Julian Huxley invented the term, when he produced his book, Evolution: The Modern Synthesis (1942). Other major figures in the modern synthesis include R. A. Fisher, Theodosius Dobzhansky, J.B.S. Haldane, Sewall Wright, E.B. Ford, Ernst Mayr, Bernhard Rensch, Sergei Chetverikov, George Gaylord Simpson, and G. Ledyard Stebbins.

The modern synthesis solved difficulties and confusions caused by the specialisation and poor communication between biologists in the early years of the twentieth century. Discoveries of early geneticists were difficult to reconcile with gradual evolution and the mechanism of natural selection. The synthesis reconciled the two schools of thought, while providing evidence that studies of populations in the field were crucial to evolutionary theory. It drew together ideas from several branches of biology that had become separated, particularly genetics, cytology, systematics, botany, morphology, ecology and paleontology.
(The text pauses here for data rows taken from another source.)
Lemma guarded_update_settings b : guarded false false false (update_settings b).
Proof.
  change (update_settings b) with
    (bind (call (Print [VStr "Updating settings..."]))
       (fun _ => bind (with_lock SettingsLock
                         (bind (flash_on false)
                            (fun _ => bind (update_capture_settings b)
                                        (fun settings => bind (call (SetSettings settings))
                                                           (fun _ => flash_off)))))
                   (fun _ => report_and_reschedule))).
  apply (guarded_bind _ _ false false false false);
    [apply guarded_plain, plain_call; reflexivity|].
  intros _. apply (guarded_bind _ _ false false false false);
    [|intros _; apply guarded_plain, plain_report_and_reschedule].
  apply guarded_with_lock.
  apply (guarded_bind _ _ true true true true); [apply guarded_plain, plain_flash_on|].
  intros _. apply (guarded_bind _ _ true true true true);
    [apply guarded_quiet, quiet_update_capture_settings|].
  intros settings. apply guarded_plain. plain_tac.
Qed.

Lemma guarded_init b resolution : guarded false false false (init b resolution).
Proof.
  unfold init. unfold_monad.
  apply (guarded_bind _ _ false false false false);
    [apply guarded_plain, plain_call; reflexivity|].
  intros _. apply guarded_update_settings.
Qed.

(** ** One command of a thread that follows the discipline *)

Lemma handle_trace t o c w r w' :
  handle t o c w = Some (r, w') -> w_trace w' = w_trace w ++ [(t, c)].
Proof.
  destruct c; try (destruct l); simpl; unfold external; intros H;
    repeat case_match; simplify_eq; reflexivity.
Qed.

Lemma handle_settings t o c w r w' :
  handle t o c w = Some (r, w') ->
  w_settings w' = match c with SetSettings d => Some d | _ => w_settings w end.
Proof.
  destruct c; try (destruct l); simpl; unfold external; intros H;
    repeat case_match; simplify_eq; reflexivity.
Qed.

Lemma handle_timers_length t o c w r w' :
  handle t o c w = Some (r, w') -> (length (w_timers w) <= length (w_timers w'))%nat.
Proof.
  destruct c; try (destruct l); simpl; unfold external; intros H;
    repeat case_match; simplify_eq; cbn [w_timers set_timers log extend_trace set_lock
      set_brightness set_buffer set_shown set_resolution set_settings
      set_settings_update_timer];
    rewrite ?length_app, ?length_insert; simpl; lia.
Qed.

Lemma holds_true w t : holds w t = true <-> w_settings_lock w = Some t.
Proof. unfold holds. apply bool_decide_eq_true. Qed.

Lemma handle_guarded (A : Type) t o c (kont : result (resp c) -> prog A) w r w'
    (ret exc : bool) :
  guarded (holds w t) ret exc (Do c kont) ->
  handle t o c w = Some (r, w') ->
  guarded (holds w' t) ret exc (kont r)
  /\ (forall t', t' <> t -> holds w' t' = holds w t')
  /\ (forall t', lock_event t' (holds w t') (t, c) = holds w' t')
  /\ (is_camera_cmd c = true -> holds w t = true)
  /\ (forall h, w_settings_lock w' = Some h -> h = t \/ w_settings_lock w = Some h).
Proof.
  intros Hg Hh.
  destruct c; try (destruct l); simpl in Hg; destruct Hg as [Hg1 Hg2];
    simpl in Hh; unfold external in Hh; repeat case_match; simplify_eq;
    unfold holds, lock_event in *; cbn [w_settings_lock set_lock log extend_trace
      set_brightness set_buffer set_shown set_resolution set_settings
      set_settings_update_timer set_timers fst snd] in *.
  all: try (split; [solve [apply Hg2 | exact Hg2]|];
            split; [reflexivity|];
            split; [intros t'; destruct (decide (t = t')); reflexivity|];
            split; [first [exact Hg1 | discriminate]|];
            intros h Hl; right; exact Hl).
  - (* LockAcquire SettingsLock *)
    split; [rewrite bool_decide_eq_true_2 by reflexivity; exact Hg2|].
    split.
    { intros t' Hne. rewrite !bool_decide_eq_false_2; [reflexivity|congruence|congruence]. }
    split.
    { intros t'. destruct (decide (t = t')) as [->|Hne].
      - rewrite bool_decide_eq_true_2 by reflexivity. reflexivity.
      - rewrite !bool_decide_eq_false_2; [reflexivity|congruence|congruence]. }
    split; [discriminate|]. intros h Hl. left. congruence.
  - (* LockRelease SettingsLock, the lock held *)
    apply bool_decide_eq_true in Hg1.
    split; [rewrite bool_decide_eq_false_2 by discriminate; exact Hg2|].
    split.
    { intros t' Hne. rewrite !bool_decide_eq_false_2; [reflexivity|congruence|congruence]. }
    split.
    { intros t'. destruct (decide (t = t')) as [->|Hne].
      - rewrite bool_decide_eq_false_2 by discriminate. reflexivity.
      - rewrite !bool_decide_eq_false_2; [reflexivity|congruence|congruence]. }
    split; [discriminate|]. intros h Hl. discriminate.
  - (* LockRelease SettingsLock, the lock free: excluded by the discipline *)
    apply bool_decide_eq_true in Hg1. congruence.
Qed.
Modern evolutionary synthesis is also referred to as the new synthesis, the modern synthesis, and the evolutionary synthesis.

Contents

Developments leading up to the synthesis

See also: History of evolutionary thought

1859–1899

The Origin of Species was successful in convincing most biologists that evolution had occurred, but was less successful in convincing them that natural selection was its primary mechanism. In the 19th and early 20th centuries variations of Lamarckism, orthogenesis ('progressive' evolution), and saltationism (evolution by jumps) were discussed as alternatives.[1] Also, Darwin did not offer a precise explanation of how new species arise. As part of the disagreement about whether natural selection alone was sufficient to explain speciation, George Romanes coined the term neo-Darwinism to refer to the version of evolution advocated by Alfred Russel Wallace and August Weismann with its heavy dependence on natural selection.[2] Weismann and Wallace rejected the Lamarckian idea of inheritance of acquired characteristics, something that Darwin had not ruled out.[3]

Weismann's idea was that the relationship between the hereditary material, which he called the germ plasm, and the rest of the body (the soma) was a one-way relationship: the germ-plasm formed the body, but the body did not influence the germ-plasm, except indirectly in its participation in a population subject to natural selection. Weismann was translated into English, and though he was influential, it took many years for the full significance of his work to be appreciated.[4] Later, after the completion of the modern synthesis, the term neo-Darwinism would come to be associated with its core concept of evolution being driven by natural selection acting on variation produced by genetic mutation and recombination (see crossing-over).[2]

1900–1915

Gregor Mendel's work was re-discovered by Hugo de Vries and Carl Correns in 1900. News of this reached William Bateson in England, who reported on the paper during a presentation to the Royal Horticultural Society in May 1900.[5] It showed that the contributions of each parent retained their integrity rather than blending with the contribution of the other parent. However, the early Mendelians viewed hard inheritance as incompatible with natural selection and favored saltationism (large mutations or jumps) instead.[6] The biometric school, led by Karl Pearson and Walter Weldon, argued vigorously against it, saying that empirical evidence indicated that variation was continuous in most organisms not discrete as Mendelism predicted. The relevance of Mendelism to evolution was unclear and hotly debated, especially by Bateson, who opposed the biometric ideas of his former teacher Weldon. This debate between the biometricians and the Mendelians continued for some twenty years.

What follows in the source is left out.